■ Task ■
Below are the entries; give again exactly the lines from the one mentioning "Lemma parse_string_valid fuel" through the one mentioning "- destruct (parse_string fuel s')", inclusive.

■ Exercise inputs ■
(* ===== verification/JsonText.v ===== *)
(** * What the decoder delivers, whatever it is given

    [encoding/json] replaces what is not UTF-8 and refuses numbers out of range, so a
    decoded struct is well formed for any input: it is a value its own encoding gives
    back ([JSONTyped]). *)

From S2P Require Import Prelude Bytes Encoding Json JsonMap Msg KaTypes KaResp Store Registry DeviceStore Config.

Local Open Scope Z_scope.

(** ** Strings *)

Lemma valid_utf8_app s t : valid_utf8 s → valid_utf8 t → valid_utf8 (s ++ t).
Proof.
  intros Hs Ht. induction Hs as [|b s Hb _ IH|s n Hr _ IH]; [done|by apply vu_ascii|].
  destruct (rune_len_spec s n (drop (S n) s ++ t) Hr) as (Hr' & Hl & _).
  rewrite (assoc_L (++)), take_drop in Hr'. apply (vu_rune _ n); [done|].
  rewrite drop_app_le; [done|]. rewrite length_take in Hl. lia.
Qed.

Lemma rune_valid s n : rune_len s = S n → valid_utf8 (take (S n) s).
Proof.
  intros Hr. destruct (rune_len_spec s n [] Hr) as (Hr' & Hl & _). rewrite app_nil_r in Hr'.
  apply (vu_rune _ n); [done|]. rewrite drop_ge by lia. constructor.
Qed.

Lemma in_range_byte lo hi z : 0 <= z < 256 → in_range lo hi (byte_of_Z z) = (lo <=? z) && (z <=? hi).
Proof. intros Hz. unfold in_range. rewrite Z_of_byte_of_Z. unfold u8. by rewrite Z.mod_small by lia. Qed.

(** A rune that is no surrogate. *)
Definition scalar (r : Z) : Prop := 0 <= r < 0xD800 ∨ 0xE000 <= r < 0x110000.

(** The comparisons of [rune_len], the innermost first. *)
#[local] Ltac range_cases := repeat (rewrite in_range_byte by lia);
  repeat (match goal with |- context [?a <=? ?b] =>
            lazymatch constr:(pair a b) with
            | context [if _ then _ else _] => fail
            | _ => destruct (Z.leb_spec a b); try lia
            end
          end; cbn [andb]).

Lemma utf8_encode_valid r : scalar r → valid_utf8 (utf8_encode r).
Proof.
  intros Hr. unfold scalar in Hr. unfold utf8_encode. destruct (Z.ltb_spec r 0x80).
  { apply vu_ascii; [|constructor]. rewrite Z_of_byte_of_Z. unfold u8. rewrite Z.mod_small; lia. }
  pose proof (Z.mod_pos_bound r 64 eq_refl). pose proof (Z.div_mod r 64 ltac:(lia)).
  destruct (Z.ltb_spec r 0x800).
  { apply (vu_rune _ 1); [|constructor]. cbn [rune_len]. by range_cases. }
  pose proof (Z.mod_pos_bound (r / 64) 64 eq_refl). pose proof (Z.div_mod (r / 64) 64 ltac:(lia)).
  rewrite Z.div_div in * by lia. change (64 * 64) with 4096 in *.
  destruct (Z.ltb_spec r 0x10000).
  { apply (vu_rune _ 2); [|constructor]. cbn [rune_len]. by range_cases. }
  pose proof (Z.mod_pos_bound (r / 4096) 64 eq_refl). pose proof (Z.div_mod (r / 4096) 64 ltac:(lia)).
  rewrite Z.div_div in * by lia. change (4096 * 64) with 262144 in *.
  apply (vu_rune _ 3); [|constructor]. cbn [rune_len]. by range_cases.
Qed.

Lemma hex_val_range b v : hex_val b = Some v → 0 <= v < 16.
Proof. unfold hex_val. repeat case_match; intros [= <-]; lia. Qed.
Lemma hex4_range s r s' : hex4 s = Some (r, s') → 0 <= r < 0x10000.
Proof.
  unfold hex4. destruct s as [|a [|b [|c [|d s]]]]; try done.
  destruct (hex_val a) as [x|] eqn:E1; [|done]. destruct (hex_val b) as [y|] eqn:E2; [|done].
  destruct (hex_val c) as [z|] eqn:E3; [|done]. destruct (hex_val d) as [w|] eqn:E4; [|done].
  apply hex_val_range in E1, E2, E3, E4. intros [= <- _]. lia.
Qed.

Lemma parse_u_valid s x s' : parse_u s = Some (x, s') → valid_utf8 x.
Proof.
  assert (valid_utf8 (utf8_encode RuneError)) as He
    by (apply utf8_encode_valid; unfold scalar, RuneError; lia).
  unfold parse_u. destruct (hex4 s) as [[r t]|] eqn:E; [|done]. apply hex4_range in E. cbn [mbind option_bind].
  destruct ((0xD800 <=? r) && (r <? 0xE000)) eqn:Es; [|intros [= <- _]; apply utf8_encode_valid; unfold scalar; lia].
  destruct t as [|b1 [|b2 t2]]; [by intros [= <- _]..|]. destruct (decide _); [|by intros [= <- _]].
  destruct (hex4 t2) as [[r2 t3]|] eqn:E2; [|by intros [= <- _]]. apply hex4_range in E2.
  destruct (_ && (r2 <? _)) eqn:Ep; intros [= <- _]; [|done]. apply utf8_encode_valid. unfold scalar. lia.
Qed.

Lemma parse_escape_valid b s x s' : parse_escape b s = Some (x, s') → valid_utf8 x.
Proof.
  assert (∀ c, Z_of_byte c < 128 → valid_utf8 [c]) as Hc by (intros c Hc; apply vu_ascii; [done|constructor]).
  assert (∀ z, 0 <= z < 128 → valid_utf8 [byte_of_Z z]) as Hz.
  { intros z Hz. apply Hc. rewrite Z_of_byte_of_Z. int_lia. }
  unfold parse_escape. cbv zeta. repeat (case_match; [intros [= <- _]; (apply Hc; lia) || (apply Hz; lia) ||fail|]).
  case_match; [apply parse_u_valid|done].
Qed.

Lemma parse_string_valid fuel : ∀ s x r, parse_string fuel s = Some (x, r) → valid_utf8 x.
Proof.
  induction fuel as [|fuel IH]; intros s x r; cbn [parse_string]; [done|].
  destruct s as [|b s']; [done|]. cbv zeta.
  destruct (Z_of_byte b =? 0x22); [intros [= <- _]; constructor|].
  destruct (Z_of_byte b =? 0x5c).
  { destruct s' as [|e s']; [done|]. destruct (parse_escape e s') as [[y t]|] eqn:E; [|done]. cbn [mbind option_bind].
    destruct (parse_string fuel t) as [[z u]|] eqn:E2; [|done]. intros [= <- _].
    apply valid_utf8_app; [by eapply parse_escape_valid|by eapply IH]. }
  destruct (Z_of_byte b <? 32); [done|]. destruct (Z.ltb_spec (Z_of_byte b) 0x80).
  { destruct (parse_string fuel s') as [[y t]|] eqn:E; [|done]. intros [= <- _].
    apply vu_ascii; [done|by eapply IH]. }
  destruct (rune_len (b :: s')) as [|n] eqn:Er.
  - destruct (parse_string fuel s') as [[y t]|] eqn:E; [|done]. intros [= <- _].
    change (valid_utf8 (utf8_encode RuneError ++ y)). apply valid_utf8_app; [apply utf8_encode_valid; unfold scalar, RuneError; lia|by eapply IH].
  - destruct (parse_string fuel (drop (S n) (b :: s'))) as [[y t]|] eqn:E; [|done]. intros [= <- _].
    change (valid_utf8 (take (S n) (b :: s') ++ y)). apply valid_utf8_app; [by apply rune_valid|by eapply IH].
Qed.

(** ** Values *)

Fixpoint jtext (j : json) : Prop :=
  match j with
  | JStr s => valid_utf8 s
  | JArr l => foldr (λ j P, jtext j ∧ P) True l
  | JObj l => foldr (λ kv P, (valid_utf8 kv.1 ∧ jtext kv.2) ∧ P) True l
  | _ => True
  end.

Lemma parse_text fuel :
  (∀ d s j r, parse_value fuel d s = Some (j, r) → jtext j) ∧
  (∀ d s l r, parse_elems fuel d s = Some (l, r) → jtext (JArr l)) ∧
  (∀ d s l r, parse_members fuel d s = Some (l, r) → jtext (JObj l)).
Proof.
  induction fuel as [|fuel (IHv & IHe & IHm)]; [done|]. split; [|split].
  - intros d s j r. cbn [parse_value]. destruct (skip_ws s) as [|b t]; [done|].
    destruct (decide (b = quote)).
    { destruct (parse_string _ _) as [[x u]|] eqn:E; [|done]. intros [= <- _]. by eapply parse_string_valid. }
    destruct (decide (b = Byte.x5b)).
    { destruct (_ <? _); [done|]. destruct (skip_ws t) as [|b' t']; [done|].
      destruct (decide _); [by intros [= <- _]|].
      destruct (parse_elems _ _ _) as [[l u]|] eqn:E; [|done]. intros [= <- _]. by eapply IHe. }
    destruct (decide (b = Byte.x7b)).
    { destruct (_ <? _); [done|]. destruct (skip_ws t) as [|b' t']; [done|].
      destruct (decide _); [by intros [= <- _]|].
      destruct (parse_members _ _ _) as [[l u]|] eqn:E; [|done]. intros [= <- _]. by eapply IHm. }
    destruct (literal _ _); [by intros [= <- _]|]. destruct (literal _ _); [by intros [= <- _]|].
    destruct (literal _ _); [by intros [= <- _]|].
    destruct (parse_number _) as [[x u]|]; [|done]. by intros [= <- _].
  - intros d s l r. cbn [parse_elems]. destruct (parse_value _ _ _) as [[v t]|] eqn:Ev; [|done].
    cbn [mbind option_bind]. apply IHv in Ev. destruct (skip_ws t) as [|b t']; [done|].
    destruct (decide _).
    { destruct (parse_elems _ _ _) as [[l' u]|] eqn:E; [|done]. intros [= <- _]. by split; [|eapply IHe]. }
    destruct (decide _); [|done]. by intros [= <- _].
  - intros d s l r. cbn [parse_members]. destruct (skip_ws s) as [|q t]; [done|].
    destruct (decide _); [|done]. destruct (parse_string _ _) as [[k u]|] eqn:Ek; [|done].
    apply parse_string_valid in Ek. cbn [mbind option_bind]. destruct (skip_ws u) as [|c t']; [done|].
    destruct (decide _); [|done]. destruct (parse_value _ _ _) as [[v t2]|] eqn:Ev; [|done].
    apply IHv in Ev. cbn [mbind option_bind]. destruct (skip_ws t2) as [|b t3]; [done|].
    destruct (decide _).
    { destruct (parse_members _ _ _) as [[l' w]|] eqn:E; [|done]. intros [= <- _]. by split; [|eapply IHm]. }
    destruct (decide _); [|done]. by intros [= <- _].
Qed.
Lemma enrollProfile_text q : enroll_text q → valid_string (enrollProfile q).
Proof.
  intros (_ & _ & _ & H & _). unfold enrollProfile.
  destruct (String.eqb _ _); [by apply ascii_string|done].
Qed.

Lemma reg_Enroll_restartable e q r : fault e 0 = None → enroll_text q → restartable r →
  restartable (reg_Enroll e q r).2.
Proof.
  intros He Hq [Hd Hr]. pose proof (enrollProfile_text q Hq) as Hp. destruct Hq as (H1 & H2 & H3 & H4 & H5).
  unfold reg_Enroll. destruct (String.eqb _ _); [done|]. destruct (negb (_ =? 32)%nat); [done|].
  destruct (_ && _); [done|]. cbv zeta. fold (enrollProfile q).
  apply save_or_saved; [done|]. destruct r as [ds vs s f]. cbn [Devices Vouchers Serial file].
  apply registry_text in Hr as (HD & HV & HS). apply registry_text. split; [|done].
  apply map_Forall_insert_2; [|done]. split; [done|]. unfold u32_ok in H5.
  destruct (ds !! _) as [x|] eqn:Ex.
  - destruct (HD _ _ Ex) as [_ (? & ? & ? & ? & ? & ? & ? & ?)].
    assert (u32_ok (if dv_EnrollmentCounter x <? eq_EnrollmentCounter q then eq_EnrollmentCounter q
                    else u32 (dv_EnrollmentCounter x + 1))) as [? ?]
      by (unfold u32_ok; destruct (_ <? _); [lia|unfold u32; apply Z.mod_pos_bound; done]).
    unfold DeviceRecord_ok. cbn in *. split_and!; first [done|lia].
  - assert (u32_ok (if eq_EnrollmentCounter q =? 0 then 1 else eq_EnrollmentCounter q)) as [? ?]
      by (unfold u32_ok; destruct (_ =? 0); lia).
    unfold DeviceRecord_ok. cbn in *. split_and!; first [done|lia].
Qed.

Lemma reg_Revoke_restartable e id r : fault e 0 = None → restartable r → restartable (reg_Revoke e id r).2.
Proof.
  intros He [Hd Hr]. unfold reg_Revoke. destruct (Devices r !! id) as [x|] eqn:Ex; [|done]. cbv zeta.
  apply save_or_saved; [done|]. destruct r as [ds vs s f]. cbn [Devices Vouchers Serial file] in *.
  apply registry_text in Hr as (HD & HV & HS). apply registry_text. split; [|done].
  apply map_Forall_insert_2; [|done]. exact (HD _ _ Ex).
Qed.

Lemma reg_MarkIssued_restartable e id ep r : fault e 0 = None → u64_ok ep → restartable r →
  restartable (reg_MarkIssued e id ep r).2.
Proof.
  intros He Hep [Hd Hr]. unfold reg_MarkIssued. destruct (Devices r !! id) as [x|] eqn:Ex; [|done].
  destruct (dv_Revoked x); [done|]. destruct (_ && _); [done|]. cbv zeta.
  apply save_or_saved; [done|]. destruct r as [ds vs s f]. cbn [Devices Vouchers Serial file] in *.
  apply registry_text in Hr as (HD & HV & HS). apply registry_text.
  split; [|split; [done|apply u64_range]]. apply map_Forall_insert_2; [|done].
  destruct (HD _ _ Ex) as [Hid (? & ? & ? & ? & ? & ? & ? & ?)]. split; [done|].
  pose proof (u64_range (s + 1)) as Hu. unfold DeviceRecord_ok, u64_ok in *. cbn in *. split_and!; first [done|lia].
Qed.

Lemma redeemed_text ds vs s f id v n : Registry_data_ok (mkRegistry ds vs s f) → vs !! id = Some v →
  i64_ok n → Registry_data_ok (mkRegistry ds (<[id := setUses v n]> vs) s f).
Proof.
  intros (HD & HV & HS)%registry_text Ev Hn. apply registry_text. split; [done|]. split; [|done].
  apply map_Forall_insert_2; [|done]. destruct (HV _ _ Ev) as [Hid (? & ? & ? & ? & ? & ? & ? & ? & ?)].
  split; [done|]. unfold Voucher_ok, setUses. cbn. by split_and!.
Qed.
Lemma reg_RedeemVoucher_restartable e c r : fault e 0 = None → restartable r →
  restartable (reg_RedeemVoucher e c r).2 ∧
  ∀ v, (reg_RedeemVoucher e c r).1 = Ok v → Voucher_ok v.
Proof.
  intros He [Hd Hr]. unfold reg_RedeemVoucher. destruct (findVoucher _ _ r) as [[id v]|] eqn:Ef; [|done].
  destruct (vo_Revoked v); [done|]. destruct ((0 <? vo_ExpiresAt v) && _); [done|].
  destruct ((0 <? vo_MaxUses v) && _); [done|]. cbv zeta.
  assert (Vouchers r !! id = Some v) as Ev.
  { unfold findVoucher in Ef. apply list_elem_of_lookup_2 in Ef.
    apply list_elem_of_filter in Ef as [_ Ef]. by apply elem_of_map_to_list in Ef. }
  destruct r as [ds vs s f]. cbn [Devices Vouchers Serial file] in *.
  pose proof (redeemed_text ds vs s f id v _ Hr Ev (i64_range (vo_Uses v + 1))) as Hr'.
  pose proof (saved e _ He Hr') as Hs. destruct (saveLocked e _) as [err r'] eqn:E.
  apply saveLocked_abs in E as (_ & _ & _ & _ & ->). rewrite He. split; [exact Hs|].
  intros v' [= <-]. apply registry_text in Hr' as (_ & HV & _).
  exact (proj2 (HV _ _ (lookup_insert_eq _ _ _))).
Qed.

Lemma reg_AddVoucher_restartable e v r : fault e 0 = None → Voucher_ok v → restartable r →
  restartable (reg_AddVoucher e v r).2.
Proof.
  intros He Hv [Hd Hr]. unfold reg_AddVoucher. destruct (String.eqb _ _); [done|].
  apply save_or_saved; [done|]. destruct r as [ds vs s f]. cbn [Devices Vouchers Serial file].
  apply registry_text in Hr as (HD & HV & HS). apply registry_text. split; [done|]. split; [|done].
  apply map_Forall_insert_2; [|done]. split; [apply Hv|done].
Qed.

Lemma reg_RevokeVoucher_restartable e id r : fault e 0 = None → restartable r →
  restartable (reg_RevokeVoucher e id r).2.
Proof.
  intros He [Hd Hr]. unfold reg_RevokeVoucher. destruct (Vouchers r !! id) as [v|] eqn:Ev; [|done]. cbv zeta.
  apply save_or_saved; [done|]. destruct r as [ds vs s f]. cbn [Devices Vouchers Serial file] in *.
  apply registry_text in Hr as (HD & HV & HS). apply registry_text. split; [done|]. split; [|done].
  apply map_Forall_insert_2; [|done]. exact (HV _ _ Ev).
Qed.

(** ** The handlers *)

Section Server.
Context {P : Primitives}.
Context (net_http : request → response) (unicode : string → string) (cfg : Config).
Implicit Types (st : Server Registry) (w : world) (r : request).

(** The writes of a request's store calls succeed. *)
Definition writes (w : world) : Prop := ∀ i, fault (w.(w_env) i) 0 = None.

(** A waiting enrollment came through the decoder; its write will succeed. *)
Definition waiting_text (x : world * request * task) : Prop :=
  writes x.1.1 ∧ match x.2 with
                 | TEnroll n => enroll_text n.(n_req) ∧ fault n.(n_env) 0 = None
                 | TIssue g => u64_ok g.(g_epoch)
                 | TIssued _ _ | TEnrolled _ _ => True
                 end.

Lemma Decode_enroll_text b : enroll_text (Decode b : EnrollRequest * option string).1.
Proof. destruct (Decode_typed (ok := EnrollRequest_ok) b) as (? & ? & ? & ? & _ & ?). by split_and!. Qed.

Lemma voucher_defaults_text v q : Voucher_ok v → enroll_text q → enroll_text (voucher_defaults v q).
Proof.
  intros (? & ? & ? & ? & ? & _) (? & ? & ? & ? & ?). unfold enroll_text, voucher_defaults. cbn.
  split_and!; try done; by destruct (_ && _).
Qed.

Lemma enroll_begin_text w r st x st' : writes w → restartable st.(registry) →
  enroll_begin cfg w r st = (x, st') → restartable st'.(registry) ∧
  match x with inr n => waiting_text (w, r, TEnroll n) | inl _ => True end.
Proof.
  intros Hw Hr. pose proof (Decode_enroll_text r.(rq_body)) as Hq. unfold enroll_begin.
  destruct (Decode _) as [req [e|]]; [by intros [= <- <-]|]. cbn [fst] in Hq.
  destruct (adminOK cfg r).
  { intros [= <- <-]. split; [done|]. split; [done|]. split; [done|exact (Hw 0%nat)]. }
  destruct (String.eqb _ _); [by intros [= <- <-]|].
  pose proof (reg_RedeemVoucher_restartable _ req.(eq_VoucherCode) _ (Hw 0%nat) Hr) as [Hs Hv].
  cbn [RedeemVoucher Registry_ops]. destruct (reg_RedeemVoucher _ _ _) as [[v|e] s]; intros [= <- <-]; [|done].
  split; [done|]. split; [done|]. split; [|exact (Hw 1%nat)].
  apply voucher_defaults_text; [by apply Hv|done].
Qed.

Lemma issue_begin_text w r st x st' : writes w → issue_begin w.(w_seen) cfg w r st = (x, st') → st'.(registry) = st.(registry) ∧
  match x with inr g => waiting_text (w, r, TIssue g) | inl _ => True end.
Proof.
  intros Hw. unfold issue_begin. destruct (Decode _) as [req [e|]]; [by intros [= <- <-]|].
  destruct (authenticateIssue _ _ _ _ _ _) as [[[d rec] p]|e]; [|by destruct (_ || _); intros [= <- <-]].
  cbv zeta. destruct (CheckSkew _ _); [|by intros [= <- <-]]. destruct (negb _); [by intros [= <- <-]|].
  destruct (issue_key _ _ _ _ _); intros [= <- <-]; [|done]. split; [done|]. split; [done|]. apply u64_range.
Qed.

■ Written solution ■
Lemma parse_string_valid fuel : ∀ s x r, parse_string fuel s = Some (x, r) → valid_utf8 x.
Proof.
  induction fuel as [|fuel IH]; intros s x r; cbn [parse_string]; [done|].
  destruct s as [|b s']; [done|]. cbv zeta.
  destruct (Z_of_byte b =? 0x22); [intros [= <- _]; constructor|].
  destruct (Z_of_byte b =? 0x5c).
  { destruct s' as [|e s']; [done|]. destruct (parse_escape e s') as [[y t]|] eqn:E; [|done]. cbn [mbind option_bind].
    destruct (parse_string fuel t) as [[z u]|] eqn:E2; [|done]. intros [= <- _].
    apply valid_utf8_app; [by eapply parse_escape_valid|by eapply IH]. }
  destruct (Z_of_byte b <? 32); [done|]. destruct (Z.ltb_spec (Z_of_byte b) 0x80).
  { destruct (parse_string fuel s') as [[y t]|] eqn:E; [|done]. intros [= <- _].
    apply vu_ascii; [done|by eapply IH]. }
  destruct (rune_len (b :: s')) as [|n] eqn:Er.
  - destruct (parse_string fuel s') as [[y t]|] eqn:E; [|done]. intros [= <- _].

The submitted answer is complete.